Георгу Бюхнеру{130} не надо никакого внелитературного удостоверения: его труд — достаточный паспорт. Не знаю, какая из трех его вещей была для меня самой любимой, я любил все три: глубокомысленно-дурашливую сказку о «Леонсе и Лене» (мы ставили ее в Бергшуле: я был Леонс, Эрика отдала глуховатый тембр своего голоса, свое еще неуклюже-застенчивое очарование Лене); горькую и смелую трагедию «Войцек» (которая теперь представляется мне его значительнейшим произведением); богатый красками и фигурами драматический ковер «Смерти Дантона». Именно этой драме я тогда, может быть, отдавал предпочтение: у меня была слабость к прекрасной и развратной Марион, от которой я слишком охотно узнавал о том, что совсем неважно, в чем мы находим свою радость, в детских ли играх, в божественном или в играх вожделения. «Кто больше наслаждается, больше молится».

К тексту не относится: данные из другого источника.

(* ===== verification/Demangle.v ===== *)
(** * Symbol names ([aarch64/src/demangle.rs])

    The demangler of the fault backtrace: it reads the names of a mangled Rust
    path and writes them, joined by [::], into a buffer of the caller. *)

From S2P Require Import Prelude.
From Stdlib Require Import Ascii.

Module Dm.

(** ** Bytes *)

(** [b'c']. *)
Definition b (c : ascii) : Z := Z.of_N (N_of_ascii c).
Arguments b c%_char.

Fixpoint bytes_of (s : string) : list Z :=
  match s with EmptyString => [] | String c s' => b c :: bytes_of s' end.

Definition is_digit (c : Z) : bool := (b "0" <=? c) && (c <=? b "9").
Definition is_alphanumeric (c : Z) : bool :=
  is_digit c || ((b "A" <=? c) && (c <=? b "Z")) || ((b "a" <=? c) && (c <=? b "z")).
Definition is_disamb_byte (c : Z) : bool := is_alphanumeric c || (c =? b "_").
Definition is_name_byte (c : Z) : bool := is_alphanumeric c || (c =? b "_").

(** [matches!(c, b'x' | ..)]. *)
Definition matches (c : Z) (s : string) : bool := existsb (Z.eqb c) (bytes_of s).

(** ** Reading a name *)

Definition MAX_DISAMBIG : Z := 13.
Definition MIN_DISAMBIG : Z := 2.

(** [while *pos < bytes.len() && bytes[*pos].is_ascii_digit()], on what is left
    of the input. *)
Fixpoint count_digits (l : list Z) : Z :=
  match l with c :: l' => if is_digit c then 1 + count_digits l' else 0 | [] => 0 end.

(** [fold(0usize, |acc, &b| acc * 10 + (b - b'0') as usize)]. *)
Fixpoint decimal (acc : Z) (l : list Z) : res Z :=
  match l with
  | [] => Ok acc
  | c :: l' => x ← umul acc 10; y ← uadd x (c - b "0"); decimal y l'
  end.

Definition slice (bytes : list Z) (s e : Z) : list Z := take (Z.to_nat (e - s)) (drop (Z.to_nat s) bytes).

(** [peek_name]: the position behind the digits and the length they give. *)
Definition peek_name (bytes : list Z) (pos : Z) : res (option (Z * Z)) :=
  let p := pos + count_digits (drop (Z.to_nat pos) bytes) in
  if p =? pos then Ok None else
  n ← decimal 0 (slice bytes pos p);
  if (n =? 0) || (255 <? n) || (len bytes <? p + n) then Ok None else
  Ok (if forallb is_name_byte (slice bytes p (p + n)) then Some (p, n) else None).

(** A name is a pointer into the input and a length. *)
Record Name := { nstart : Z; nlen : Z }.

(** [read_name]: the name and the position behind it. *)
Definition read_name (bytes : list Z) (pos : Z) : res (option (Name * Z)) :=
  r ← peek_name bytes pos;
  match r with
  | None => Ok None
  | Some (p, _) =>
      n ← decimal 0 (slice bytes pos p);
      Ok (Some ({| nstart := p; nlen := n |}, p + n))
  end.

(** The lengths of a disambiguator from the longest to the shortest. *)
Fixpoint try_disamb (bytes : list Z) (start : Z) (dlens : list Z) : res (option Z) :=
  match dlens with
  | [] => Ok None
  | dlen :: dlens' =>
      let rem := start + dlen in
      if len bytes <=? rem then try_disamb bytes start dlens' else
      if negb (forallb is_disamb_byte (slice bytes start rem)) then try_disamb bytes start dlens' else
      c ← aget bytes rem;
      if negb (is_digit c) then try_disamb bytes start dlens' else
      r ← peek_name bytes rem;
      match r with
      | None => try_disamb bytes start dlens'
      | Some _ => Ok (Some rem)
      end
  end.

(** [read_crate_disamb]: the position behind it. *)
Definition read_crate_disamb (bytes : list Z) (pos : Z) : res (option Z) :=
  if len bytes <=? pos then Ok None else
  c ← aget bytes pos;
  if c =? b "v" then Ok (Some (pos + 1)) else
  try_disamb bytes pos (reverse (seqZ MIN_DISAMBIG (MAX_DISAMBIG - MIN_DISAMBIG + 1))).

(** ** The path *)

Record Scan := { pos : Z; names : list Name; gen_start : option Z; past_crate : bool }.

Definition nnames (s : Scan) : Z := len (names s).

(** [read_name] into [names[nnames]]; [None] leaves the loop. *)
Definition push_name (bytes : list Z) (s : Scan) (past : bool) : res (option Scan) :=
  r ← read_name bytes (pos s);
  Ok (match r with
      | None => None
      | Some (n, p) => Some {| pos := p; names := names s ++ [n]; gen_start := gen_start s; past_crate := past || past_crate s |}
      end).

Definition with_pos (s : Scan) (p : Z) : Scan :=
  {| pos := p; names := names s; gen_start := gen_start s; past_crate := past_crate s |}.

(** One turn of the loop; [inr] when it ends. *)
Definition turn (bytes : list Z) (s : Scan) : res (Scan + Scan) :=
  if (len bytes <=? pos s) || (nnames s =? 16) then Ok (inr s) else
  c ← (aget bytes (pos s) : res Z);
  let more (s1 : Scan) (past : bool) : res (Scan + Scan) :=
    r ← push_name bytes s1 past; Ok (match r with Some s2 => inl s2 | None => inr s1 end) in
  if c =? b "C" then
    r ← read_crate_disamb bytes (pos s + 1);
    match r with
    | None => Ok (inr (with_pos s (pos s + 1)))
    | Some p => more (with_pos s p) true
    end
  else if matches c "NSIM" then
    let s1 := {| pos := pos s; names := names s; past_crate := past_crate s;
                 gen_start := if past_crate s && (bool_decide (gen_start s = None)) && (0 <? nnames s) then Some (nnames s) else gen_start s |} in
    let at_ (p : Z) (t : string) : res bool := if p <? len bytes then c ← aget bytes p; Ok (matches c t) else Ok false in
    let p := pos s + 1 in
    mark ← at_ p "tvmblopyq";
    let p := if (mark : bool) then p + 1 else p in
    marker ← at_ p "NSIMCEB";
    if (marker : bool) then Ok (inl (with_pos s1 p)) else
    crate ← at_ p "C";
    if (crate : bool) then
      r ← read_crate_disamb bytes (p + 1);
      match r with
      | None => Ok (inr (with_pos s1 (p + 1)))
      | Some q => more (with_pos s1 q) false
      end
    else
      v ← at_ p "v";
      more (with_pos s1 (if (v : bool) then p + 1 else p)) false
  else if c =? b "B" then
    let p := pos s + 1 in
    if p <? len bytes then
      d ← aget bytes p;
      if d =? b "C" then r ← read_crate_disamb bytes p; Ok (inl (with_pos s (default p r)))
      else Ok (inl (with_pos s p))
    else Ok (inl (with_pos s p))
  else if matches c "Etvmblopyq" then Ok (inl (with_pos s (pos s + 1)))
  else if is_digit c then more s false
  else Ok (inr s).

Fixpoint scan (fuel : nat) (bytes : list Z) (s : Scan) : res Scan :=
  match fuel with
  | O => Timeout
  | S fuel' => r ← turn bytes s; match r with inl s1 => scan fuel' bytes s1 | inr s1 => Ok s1 end
  end.

(** ** The output *)

(** The buffer with [bs] written from [p] on; a write past the end panics. *)
Fixpoint put (buf : list Z) (p : Z) (bs : list Z) : res (list Z) :=
  match bs with
  | [] => Ok buf
  | c :: bs' => buf1 ← aset buf p c; put buf1 (p + 1) bs'
  end.

(** [copy_name] into [buf[out_pos..]], which panics when [out_pos] is past the end;
    the pointer is read for as many bytes as fit, and [Panic] stands for a read
    outside the input. *)
Definition copy_name (bytes : list Z) (n : Name) (buf : list Z) (out_pos : Z) : res (Z * list Z) :=
  room ← usub (len buf) out_pos;
  let k := Z.min (nlen n) room in
  bs ← unwrap (sget bytes (nstart n) k);
  buf1 ← put buf out_pos bs;
  Ok (k, buf1).

(** The loops over the names: before each name but the first a separator, which
    ends the loop when it does not fit.  [sep] is the test for the first. *)
Fixpoint write_names (bytes : list Z) (sep : list Z -> Z -> res bool) (ns : list Name) (buf : list Z) (out_pos : Z) : res (Z * list Z) :=
  match ns with
  | [] => Ok (out_pos, buf)
  | n :: ns' =>
      s ← sep buf out_pos;
      if (s : bool) && (len buf <? out_pos + 2) then Ok (out_pos, buf) else
      buf1 ← (if s then put buf out_pos (bytes_of "::") else Ok buf);
      let p := if s then out_pos + 2 else out_pos in
      '(k, buf2) ← copy_name bytes n buf1 p;
      write_names bytes sep ns' buf2 (p + k)
  end.

Definition sep_main (buf : list Z) (out_pos : Z) : res bool := Ok (0 <? out_pos).
(** [out_pos > 0 && buf[out_pos - 1] != b'<']. *)
Definition sep_generic (buf : list Z) (out_pos : Z) : res bool :=
  if 0 <? out_pos then c ← aget buf (out_pos - 1); Ok (negb (c =? b "<")) else Ok false.

Definition format (bytes : list Z) (ns : list Name) (gs : option Z) (buf : list Z) : res (list Z) :=
  let main_count := default (len ns) gs in
  '(p, buf) ← write_names bytes sep_main (take (Z.to_nat main_count) ns) buf 0;
  '(p, buf) ←
    match gs with
    | Some g =>
        if g <? len ns then
          '(p, buf) ← (if p + 3 <? len buf then buf1 ← put buf p (bytes_of "::<"); Ok (p + 3, buf1) else Ok (p, buf));
          '(p, buf) ← write_names bytes sep_generic (drop (Z.to_nat g) ns) buf p;
          if p <? len buf then buf1 ← aset buf p (b ">"); Ok (p + 1, buf1) else Ok (p, buf)
        else Ok (p, buf)
    | None => Ok (p, buf)
    end;
  if p <? len buf then aset buf p 0 else Ok buf.

(** ** [demangle] *)

Definition demangle (bytes buf : list Z) : res (bool * list Z) :=
  if (len bytes <? 3) || negb (bool_decide (take 2 bytes = bytes_of "_R")) then Ok (false, buf) else
  s ← scan (S (length bytes)) bytes {| pos := 2; names := []; gen_start := None; past_crate := false |};
  if nnames s =? 0 then Ok (false, buf) else
  buf1 ← format bytes (names s) (gen_start s) buf;
  Ok (true, buf1).

(** ** No panic, no endless loop *)

(** Every run of digits is short enough for a [usize]. *)
Definition digits_fit (bytes : list Z) : Prop := forall p, count_digits (drop p bytes) <= 19.

Lemma count_digits_spec l : 0 <= count_digits l <= len l /\ Forall (fun c => is_digit c = true) (take (Z.to_nat (count_digits l)) l).
Proof.
  induction l as [|c l [IH1 IH2]]; [split; [done|constructor]|]; cbn [count_digits]; rewrite (len_app [c] l : len (c :: l) = _); change (len [c]) with 1.
  destruct (is_digit c) eqn:E; [|split; [lia|constructor]]; split; [lia|].
  replace (Z.to_nat (1 + count_digits l)) with (S (Z.to_nat (count_digits l))) by lia; cbn [take]; by constructor.
Qed.
(* ===== verification/Vm.v ===== *)
(** * Recursive page tables ([aarch64/src/vm.rs])

    Page tables live in physical memory, which is a map from word addresses to
    64-bit words.  A table is reached by the kernel through a virtual address:
    the root through the kernel's offset mapping at [KZERO], the others through
    the recursive slot of the live root.  [mmu] is the translation the hardware
    performs for these addresses, so that every table access of the code goes
    through the tables it is editing. *)

From S2P Require Import Prelude Addr BitmapAlloc.

Module Pt.

Inductive PageSize := Page4K | Page2M | Page1G.

#[global] Instance PageSize_eq_dec : EqDecision PageSize.
Proof. solve_decision. Defined.

Definition size (p : PageSize) : Z :=
  match p with Page4K => PAGE_SIZE_4K | Page2M => PAGE_SIZE_2M | Page1G => PAGE_SIZE_1G end.

Inductive Mair := Normal | Device.
Inductive AccessPermission := PrivRw | AllRw | PrivRo | AllRo.
Inductive Shareable := Non | Unpredictable | Outer | Inner.

Definition mair_bits (m : Mair) : Z := match m with Normal => 0 | Device => 1 end.
Definition ap_bits (a : AccessPermission) : Z :=
  match a with PrivRw => 0 | AllRw => 1 | PrivRo => 2 | AllRo => 3 end.
Definition shareable_bits (s : Shareable) : Z :=
  match s with Non => 0 | Unpredictable => 1 | Outer => 2 | Inner => 3 end.

(** ** Entries: a 64-bit word with named bit ranges *)

Definition Entry : Type := Z.

Definition get_bits (e lo hi : Z) : Z := Z.land (Z.shiftr e lo) (Z.ones (hi - lo)).
Definition with_bits (e lo hi v : Z) : Entry :=
  Z.lor (Z.ldiff e (Z.shiftl (Z.ones (hi - lo)) lo))
        (Z.shiftl (Z.land v (Z.ones (hi - lo))) lo).

Definition valid (e : Entry) : bool := get_bits e 0 1 =? 1.
Definition page_or_table (e : Entry) : bool := get_bits e 1 2 =? 1.
Definition addr (e : Entry) : Z := get_bits e 12 48.
Definition access_permission (e : Entry) : AccessPermission :=
  let b := get_bits e 6 8 in
  if b =? 1 then AllRw else if b =? 2 then PrivRo else if b =? 3 then AllRo else PrivRw.

Definition with_valid (e : Entry) (b : bool) : Entry := with_bits e 0 1 (Z.b2z b).
Definition with_page_or_table (e : Entry) (b : bool) : Entry := with_bits e 1 2 (Z.b2z b).
Definition with_mair_index (e : Entry) (m : Mair) : Entry := with_bits e 2 5 (mair_bits m).
Definition with_access_permission (e : Entry) (a : AccessPermission) : Entry :=
  with_bits e 6 8 (ap_bits a).
Definition with_shareable (e : Entry) (s : Shareable) : Entry := with_bits e 8 10 (shareable_bits s).
Definition with_accessed (e : Entry) (b : bool) : Entry := with_bits e 10 11 (Z.b2z b).
Definition with_addr (e : Entry) (a : Z) : Entry := with_bits e 12 48 a.
Definition with_pxn (e : Entry) (b : bool) : Entry := with_bits e 53 54 (Z.b2z b).
Definition with_uxn (e : Entry) (b : bool) : Entry := with_bits e 54 55 (Z.b2z b).

Definition empty : Entry := 0.

(** The shape shared by the constructors of [impl Entry]. *)
Definition attributes (ap : AccessPermission) (uxn pxn : bool) (m : Mair) : Entry :=
  with_valid (with_mair_index (with_pxn (with_uxn (with_accessed (with_shareable
    (with_access_permission empty ap) Inner) true) uxn) pxn) m) true.

Definition rw_kernel_data : Entry := attributes PrivRw true true Normal.
Definition ro_kernel_data : Entry := attributes PrivRo true true Normal.
Definition ro_kernel_text : Entry := attributes PrivRo true false Normal.
Definition rw_device : Entry := attributes PrivRw true true Device.
Definition rw_user_mmio : Entry := attributes AllRw true true Device.
Definition ro_user_text : Entry := attributes AllRo false true Normal.
Definition rw_user_data : Entry := attributes AllRw true true Normal.

Definition with_phys_addr (e : Entry) (pa : PhysAddr) : Entry := with_addr e (Z.shiftr pa 12).
Definition phys_addr (e : Entry) : PhysAddr := Z.shiftl (addr e) 12.

(** ** Levels and indices *)

Inductive Level := Level0 | Level1 | Level2 | Level3.

#[global] Instance Level_eq_dec : EqDecision Level.
Proof. solve_decision. Defined.

Definition next (l : Level) : option Level :=
  match l with
  | Level0 => Some Level1 | Level1 => Some Level2 | Level2 => Some Level3 | Level3 => None
  end.

Definition depth (l : Level) : Z :=
  match l with Level0 => 0 | Level1 => 1 | Level2 => 2 | Level3 => 3 end.

Definition is_table (e : Entry) (l : Level) : bool :=
  page_or_table e && negb (bool_decide (l = Level3)).

Definition RECURSIVE_SLOT : Z := 511.

Definition va_index (va : Z) (l : Level) : Z :=
  match l with
  | Level0 => Z.land (Z.shiftr va 39) 0x1ff
  | Level1 => Z.land (Z.shiftr va 30) 0x1ff
  | Level2 => Z.land (Z.shiftr va 21) 0x1ff
  | Level3 => Z.land (Z.shiftr va 12) 0x1ff
  end.

Inductive RootPageTableType := User | Kernel.

#[global] Instance RootPageTableType_eq_dec : EqDecision RootPageTableType.
Proof. solve_decision. Defined.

Среди драматургов Бюхнер был моей великой любовью вместе с модернистом, относящимся к семье создателя «Войцека», Франком Ведекиндом{131}. В нем меня ослепляла резкая манера, пронизывающая, неумолимая, притом всегда слегка дьявольски-саркастически окрашенная серьезность, с которой он демонстрировал и воинственно защищал свои рискованные, но для меня насквозь ясные моральные тезы. Таким образом, он занимал свое место среди моих героев, еще в атмосфере Ницше, недалеко от Гейне и Бюхнера, но уже торжественно изолированно: неуклюжая коренастая фигура, с агрессивным достоинством, полупаясничая-полупроповедуя, требует с пеной у рта «воссоединения морали и красоты». Он поучает, гримасничает, жестикулирует, совершает замысловатые скачки; он меняет костюм, но отнюдь не саркастический акцент, стилизованную манеру: пафос его всегда один и тот же и для меня всегда одинаково убедителен, преподносится ли он в данный момент в качестве д-ра Шена{132}, возлюбленного Лулу{133}, или в качестве маркиза фон Кейта{134}, в качестве короля{135} или покровителя{136}. Охотнее всего я вижу его в роли Замаскированного господина, который в заключительной сцене «Пробуждения весны» предоставляет выслушать свою сардоническую мудрость. Замаскированный господин берет за руку мальчика Мельхиора{137} и вводит его в жизнь, опасность и заманчивость которой он превозносит в яростно-отточенной речи. Он многозначен, остроумен и таинствен, этот Замаскированный господин; он жутковат и очень привлекателен; он достоин любви, как жизнь.